:: WHAT THE TASK ASKS ::
Output only the lines below that start at the line containing "(exists prim object" and end at the line containing "ls_shader (sr_ls r)", with both ends kept.

:: EXCERPTED DATA ::
════════════════════
(** What a failed call of [light_tree_sample] leaves in the light
    sample. *)
Lemma light_tree_sample_failure_cases (fuel : nat) (in_volume_segment : bool)
    (rng_state : RNGState E) (randu randv time : float) (N P : float3)
    (bounce path_flag : Z) (ls : LightSample) (r : sample_result) :
  light_tree_sample E kg fuel in_volume_segment rng_state randu randv time N P
    bounce path_flag ls = Normal r ->
  sr_ret r = Returned false ->
  sr_ls r = ls \/
  (exists prim object shader_flag : Z,
      (0 <= prim)%Z /\
      ls_pdf (sr_ls r) =
      ls_pdf (triangle_light_sample E kg in_volume_segment prim object
                randu randv time ls P) /\
      ls_shader (sr_ls r) =
      Z.lor (ls_shader (triangle_light_sample E kg in_volume_segment prim object
                          randu randv time ls P)) shader_flag /\
      F32.ltb F32.zero (ls_pdf (sr_ls r)) = false) \/
  (exists lamp : Z,
      light_sample E kg in_volume_segment lamp randu randv P path_flag ls
      = (false, sr_ls r)).
Proof.
  intros Hrun Hfalse.
  destruct (light_tree_sample_cases _ _ _ _ _ _ _ _ _ _ _ _ Hrun)
    as [[_ Hls] | (prim_index & pdf_factor & Hsel)]; [left; exact Hls | ].
  destruct (sample_emitter_cases _ _ _ _ _ _ _ _ _ _ _ Hsel)
    as (kd & Hfetch & Hcases). cbv zeta in Hcases.
  destruct Hcases as [(_ & _ & _ & Hls) | [(Hprim & Hret & Hls)
                     | [(_ & _ & _ & Hls) | (Hprim & Hb & Hs & _)]]].
  - left; exact Hls.
  - right; left.
    exists (prim kd), (mesh_light_object_id kd), (mesh_light_shader_flag kd).
    split; [exact Hprim | ].
    rewrite Hfalse in Hret. injection Hret as Hpdf.
    rewrite Hls. cbn [ls_pdf ls_shader set_shader].
    split; [reflexivity | ]. split; [reflexivity | ].
    cbn [ls_pdf set_shader] in Hpdf. symmetry; exact Hpdf.
  - left; exact Hls.
  - right; right. exists (- prim kd - 1)%Z. rewrite Hfalse in Hs. exact Hs.
Qed.

End ResolveFacts.

(** ** What the samplers read *)

Section FrameFacts.
Variable E : Externals.
Variables kg kg' : KernelGlobals.
Hypothesis Hsame : Spec.same_collaborators E kg kg'.
Local Open Scope f32_scope.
════════════════════
:: EXPECTED ANSWER ::
  (exists prim object shader_flag : Z,
      (0 <= prim)%Z /\
      ls_pdf (sr_ls r) =
      ls_pdf (triangle_light_sample E kg in_volume_segment prim object
                randu randv time ls P) /\
      ls_shader (sr_ls r) =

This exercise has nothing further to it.